Mogelijk aangrijpingspunt gevonden voor behandeling helft van alle kankers

7 jul. 2025 10:45

Kankercellen kunnen door genetische veranderingen zwakke plekken ontwikkelen. Zulke kwetsbaarheden bieden kansen voor gerichte behandelingen met zogenoemde precisiemedicijnen. Onderzoekers van het Nederlands Kanker Instituut, onder leiding van Daniel Peeper, beschrijven in het wetenschappelijk vakblad Nature Genetics zo’n gen, dat een rol speelt in de helft van alle kankers.

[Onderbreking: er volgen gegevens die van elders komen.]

(** * protoc-gen-solidity: a shallow embedding of the generator

    The plugin turns protobuf descriptors into Solidity text.  This file
    embeds, function by function,

    - [src/generator/type-map.ts]: the wire types, [PROTO_TYPE_MAP],
      [resolveSolType] and [fieldTag];
    - [src/util/names.ts]: [protoNameToSol], [snakeToCamel],
      [codecLibName], [protoFileToSolFile];
    - [src/generator/field.ts]: the per-field emitters;
    - [src/plugin.ts]: [convertDescriptor], [extractMessages],
      [processRequest], [runPlugin];
    - [sol/ProtobufRuntime.sol]: the primitives the emitted code calls.

    JavaScript numbers that reach a bitwise operator are 32-bit signed
    integers; they are modelled as [Z] with the wrap-around written out.
    Strings are [string]; a thrown exception is the [Throw] case of
    [result]. *)

From Stdlib Require Import ZArith String Ascii List Bool Lia.
From Stdlib Require Import DecimalString HexadecimalString.
Import ListNotations.

Set Warnings "-register-all".

Open Scope Z_scope.
Open Scope string_scope.

(* ================================================================== *)
(** * Part I: definitions                                              *)
(* ================================================================== *)

(** ** JavaScript values *)

Module Js.

(** An exception object: both kinds met in this program carry a message. *)
Inductive exn : Type :=
| Error (message : string)
| TypeError (message : string).

Definition message (e : exn) : string :=
  match e with
  | Error m => m
  | TypeError m => m
  end.

(** A computation that returns or throws. *)
Inductive result (A : Type) : Type :=
| Ok (a : A)
| Throw (e : exn).

Arguments Ok {A} a.
Arguments Throw {A} e.

Definition bind {A B : Type} (r : result A) (k : A -> result B) : result B :=
  match r with
  | Ok a => k a
  | Throw e => Throw e
  end.

Definition returned {A : Type} (r : result A) : bool :=
  match r with
  | Ok _ => true
  | Throw _ => false
  end.

(** [ToInt32]: the value modulo 2^32, read as a signed 32-bit integer. *)
Definition toInt32 (z : Z) : Z := (z + 2 ^ 31) mod 2 ^ 32 - 2 ^ 31.

(** [a << b], [a >> b], [a | b], [a & b] on numbers. *)
Definition shl (a b : Z) : Z := toInt32 (Z.shiftl (toInt32 a) (Z.land b 31)).
Definition sar (a b : Z) : Z := Z.shiftr (toInt32 a) (Z.land b 31).
Definition or (a b : Z) : Z := Z.lor (toInt32 a) (toInt32 b).
Definition and (a b : Z) : Z := Z.land (toInt32 a) (toInt32 b).

(** [String(n)] and [n.toString(16)] for an integral number. *)
Definition toString (n : Z) : string :=
  DecimalString.NilZero.string_of_int (Z.to_int n).
Definition toString16 (n : Z) : string :=
  HexadecimalString.NilZero.string_of_int (Z.to_hex_int n).

(** Truthiness of a [string | undefined]. *)
Definition truthy (s : option string) : bool :=
  match s with
  | Some (String _ _) => true
  | _ => false
  end.

(** [x ?? d]. *)
Definition orElse {A : Type} (x : option A) (d : A) : A :=
  match x with
  | Some a => a
  | None => d
  end.

(** [s.split(re)] for a separator that is one character of a class:
    the result is never empty. *)
Fixpoint splitBy (isSep : ascii -> bool) (s : string) : list string :=
  match s with
  | EmptyString => [EmptyString]
  | String c rest =>
      if isSep c then EmptyString :: splitBy isSep rest
      else match splitBy isSep rest with
           | h :: t => String c h :: t
           | [] => [String c EmptyString]
           end
  end.

(** [s.split(sep)] for a one-character separator. *)
Definition split (sep : ascii) (s : string) : list string :=
  splitBy (fun c => Ascii.eqb c sep) s.

(** [s.replace(/suffix$/, "")] for a literal suffix. *)
Fixpoint stripSuffix (suffix s : string) : string :=
  if String.eqb s suffix then EmptyString
  else match s with
       | EmptyString => EmptyString
       | String c rest => String c (stripSuffix suffix rest)
       end.

(** [lines.join(sep)]. *)
Definition join (sep : string) (lines : list string) : string :=
  String.concat sep lines.

End Js.

Notation "x <- c1 ;; c2" := (Js.bind c1 (fun x => c2))
  (at level 61, c1 at next level, right associativity).

(** The characters the templates need and a literal cannot hold. *)
Definition nl : string := String (ascii_of_nat 10) EmptyString.
Definition dq : string := String (ascii_of_nat 34) EmptyString.

(** ** [type-map.ts] *)

Inductive WireType : Type :=
| Varint
| Fixed64
| LengthDelimited
| Fixed32.

(** The numeric value of each member of the [const enum]. *)
Definition wireCode (w : WireType) : Z :=
  match w with
  | Varint => 0
  | Fixed64 => 1
  | LengthDelimited => 2
  | Fixed32 => 5
  end.

Record SolTypeInfo : Type := mkInfo {
  solType : string;
  wireType : WireType;
  encodeFunc : string;
  decodeFunc : string;
  defaultValue : string
}.

Definition PROTO_TYPE_MAP (fieldType : Z) : option SolTypeInfo :=
  match fieldType with
  | 1 => Some (mkInfo "int64" Fixed64 "_encode_fixed64" "_decode_fixed64" "0")
  | 2 => Some (mkInfo "int32" Fixed32 "_encode_fixed32" "_decode_fixed32" "0")
  | 3 => Some (mkInfo "int64" Varint "_encode_varint" "_decode_varint" "0")
  | 4 => Some (mkInfo "uint64" Varint "_encode_varint" "_decode_varint" "0")
  | 5 => Some (mkInfo "int32" Varint "_encode_varint" "_decode_varint" "0")
  | 6 => Some (mkInfo "uint64" Fixed64 "_encode_fixed64" "_decode_fixed64" "0")
  | 7 => Some (mkInfo "uint32" Fixed32 "_encode_fixed32" "_decode_fixed32" "0")
  | 8 => Some (mkInfo "bool" Varint "_encode_bool" "_decode_bool" "false")
  | 9 => Some (mkInfo "string" LengthDelimited "_encode_string" "_decode_string"
                 (dq ++ dq))
  | 11 => Some (mkInfo "" LengthDelimited "" "" "")
  | 12 => Some (mkInfo "bytes" LengthDelimited "_encode_bytes" "_decode_bytes"
                  (dq ++ dq))
  | 13 => Some (mkInfo "uint32" Varint "_encode_varint" "_decode_varint" "0")
  | 14 => Some (mkInfo "uint64" Varint "_encode_varint" "_decode_varint" "0")
  | 15 => Some (mkInfo "int32" Fixed32 "_encode_sfixed32" "_decode_sfixed32" "0")
  | 16 => Some (mkInfo "int64" Fixed64 "_encode_sfixed64" "_decode_sfixed64" "0")
  | 17 => Some (mkInfo "int32" Varint "_encode_zigzag32" "_decode_zigzag32" "0")
  | 18 => Some (mkInfo "int64" Varint "_encode_zigzag64" "_decode_zigzag64" "0")
  | _ => None
  end.

(** [typeName.replace(/^\./, "")]. *)
Definition stripLeadingDot (s : string) : string :=
  match s with
  | String "." rest => rest
  | _ => s
  end.

Definition resolveSolType (fieldType : Z) (typeName : option string)
  : Js.result string :=
  if (fieldType =? 11)%Z && Js.truthy typeName then
    let parts := Js.split "." (stripLeadingDot (Js.orElse typeName "")) in
    Js.Ok (last parts "")
  else
    match PROTO_TYPE_MAP fieldType with
    | None =>
        Js.Throw (Js.Error ("Unsupported protobuf field type: "
                            ++ Js.toString fieldType))
    | Some info => Js.Ok (solType info)
    end.

Definition fieldTag (fieldNumber : Z) (wireType : WireType) : Z :=
  Js.or (Js.shl fieldNumber 3) (wireCode wireType).

(** The last dot-separated segment of a name, read off the name itself
    for comparison with [resolveSolType]: characters are dropped from the
    front for as long as a dot remains. *)
Fixpoint hasDot (s : string) : bool :=
  match s with
  | EmptyString => false
  | String c rest => Ascii.eqb c "." || hasDot rest
  end.

Fixpoint lastSegment (s : string) : string :=
  match s with
  | EmptyString => EmptyString
  | String c rest => if hasDot s then lastSegment rest else s
  end.

(** The Solidity type a supported field type resolves to: the referenced
    message's local name, or the table's type. *)
Definition resolvedType (fieldType : Z) (typeName : option string)
  (info : SolTypeInfo) : string :=
  if (fieldType =? 11)%Z then lastSegment (Js.orElse typeName "")
  else solType info.
Lemma parse_report_returns_readable (root : element) :
  readable root -> counts_nonnegative root ->
  exists report, parse_report root = Ok report.
Proof.
  intros Hroot Hnn.
  unfold parse_report, scan_packages, scan_counters.
  destruct (for_each_returns package_step (findall_below root "package"))
    with (s := initial_scan) as (st & ->).
  { intros s package Hpackage. unfold package_step.
    apply findall_below_descendants in Hpackage.
    apply for_each_returns. intros s0 cls Hcls. unfold class_step.
    apply findall_below_descendants in Hcls.
    pose proof (descendants_trans _ _ _ Hcls Hpackage) as Hcls_root.
    destruct (for_each_returns
                (method_step (get_default package "name" "")
                   (full_class_name (get_default package "name" "")
                      (get_default cls "name" "")))
                (findall_below cls "method"))
      with (s := scan_gaps s0) as (gaps' & ->).
    { intros g m Hm. apply (method_step_returns root); [exact Hroot|exact Hnn|].
      apply findall_below_descendants in Hm.
      apply (descendants_trans _ _ _ Hm Hcls_root). }
    destruct (percent_returns root cls "line" Hroot Hnn Hcls_root)
      as (cl & ->).
    destruct (percent_returns root cls "branch" Hroot Hnn Hcls_root)
      as (cb & ->).
    eexists; reflexivity. }
  cbn [bind].
  destruct (for_each_returns counter_step (findall_below root "counter"))
    with (s := st) as (st' & ->).
  { intros s c Hc.
    assert (Hp : exists p, counter_percent c = Ok p).
    { unfold counter_percent.
      destruct (Hroot c (findall_below_descendants _ _ _ Hc) "covered")
        as (cov & Hcov); [simpl; tauto|].
      destruct (Hroot c (findall_below_descendants _ _ _ Hc) "missed")
        as (mis & Hmis); [simpl; tauto|].
      rewrite Hcov, Hmis. cbn [bind].
      destruct (Hnn c cov mis Hc Hcov Hmis) as [Hc0 Hm0].
      destruct (Z.ltb_spec 0 (cov + mis)) as [Hlt|_];
        [|eexists; reflexivity].
      rewrite truediv_ok by lia. eexists; reflexivity. }
    destruct Hp as (p & Hp). unfold counter_step.
    destruct (String.eqb _ "LINE"); [rewrite Hp; eexists; reflexivity|].
    destruct (String.eqb _ "BRANCH"); [rewrite Hp|]; eexists; reflexivity. }
  eexists; reflexivity.
Qed.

In het laboratorium wordt vaak gezocht naar genen, waar kankercellen afhankelijk van zijn voor hun groei en overleving. Het idee daarachter is dat remming van dergelijke genen kankercellen kan stoppen of doden. Promovendus Tim Arnoldus besloot echter een andere weg te bewandelen. Hij maakte gebruik van enorme databases met informatie over de activiteit van genen in alle soorten kanker en gezonde weefsels. Met slimme computeranalyses speurde naar hij nieuwe gevoeligheden van kankercellen. Zo kwam hij op het spoor van een nieuwe zwakke plek, die mogelijk als aangrijpingspunt kan dienen voor een nieuwe behandeling.

Picture Arnoldus Et Al

Microscopiebeeld van een kankercel

Microscopiebeeld van een kankercel die is gedood door het inactiveren van het CDS2-gen. Daaraan voorafgaand hoopten zich minuscule vetdruppeltjes op, die nog zichtbaar zijn als blauwe stipjes. Het DNA van de dode kankercellen (roze) is verspreid in de omgeving.

Bewerkte foto door Tim Arnoldus, Gemma Driessen en Marjolein Mertz.
Legenda: roze = DNA van dode kanker, blauw = vetdruppels

Slim mechanisme

De onderzoekers gebruikten het principe van synthetische lethaliteit. Daarbij is het uitschakelen van één gen niet dodelijk voor de cel, maar van twee genen tegelijk wél. Zo werkt het bijvoorbeeld met het kankermedicijn olaparib, dat wordt gebruikt bij erfelijke borst- en eierstokkankerpatiënten met een mutatie in het BRCA-gen. Dit medicijn remt het PARP-eiwit, waardoor de kankercel gedood wordt.  

Arnoldus vond een ander synthetisch lethaal genenpaar: CDS1 en CDS2, twee genen die sprekend op elkaar lijken. Elke cel in ons lichaam heeft minimaal één van deze twee genen nodig om te overleven. Hij ontdekte dat in een grote groep kankers het CDS1-gen niet werkt. Die kankercellen zijn daardoor volledig afhankelijk van CDS2. Als CDS2 wordt uitgeschakeld leidt het tot de dood van de kankercellen. In gezonde weefsels zijn beide genen actief, waardoor het remmen van CDS2 niet zal leiden tot celdood.

Moeilijk behandelbare tumoren

Kankers kunnen ontstaan uit cellen die veranderen als gevolg van een proces dat epitheliaal-naar-mesenchymale transitie (EMT) heet. Deze tumoren gedragen zich vaak agressief: ze zaaien uit en reageren slecht op bestaande behandelingen. In deze groep tumoren, die ongeveer de helft van alle kankers beslaat, staat het CDS1-gen uit.

De promovendus ontdekte in celkweek en muizen dat de remming van CDS2 ervoor zorgt dat kankercellen vetdruppeltjes ophopen. Normaal zet CDS2 deze druppeltjes om in vetten die de cel helpen overleven. Als dat niet meer lukt, raken de cellen in de war en gaan ze dood. Wat veelbelovend is, is dat de onderzoekers met computeranalyses en experimenten aantoonden dat het waarschijnlijk niet eenvoudig is voor kankercellen om resistentie te ontwikkeling tegen CDS2 remming. Dat maakt CDS2 tot een veelbelovend doelwit voor toekomstige medicijnen.

Volgende stap

In de toekomst kan deze kennis leiden tot een nieuwe behandeling met precisiemedicijnen. Een uitdaging hierbij is dat CDS2 en CDS1 sterk op elkaar lijken. De onderzoekers zijn nu in gesprek met gespecialiseerde laboratoria om CDS2-specifieke remmers te ontwikkelen.

Dit onderzoek werd gefinancierd door Oncode Institute en KWF Kankerbestrijding.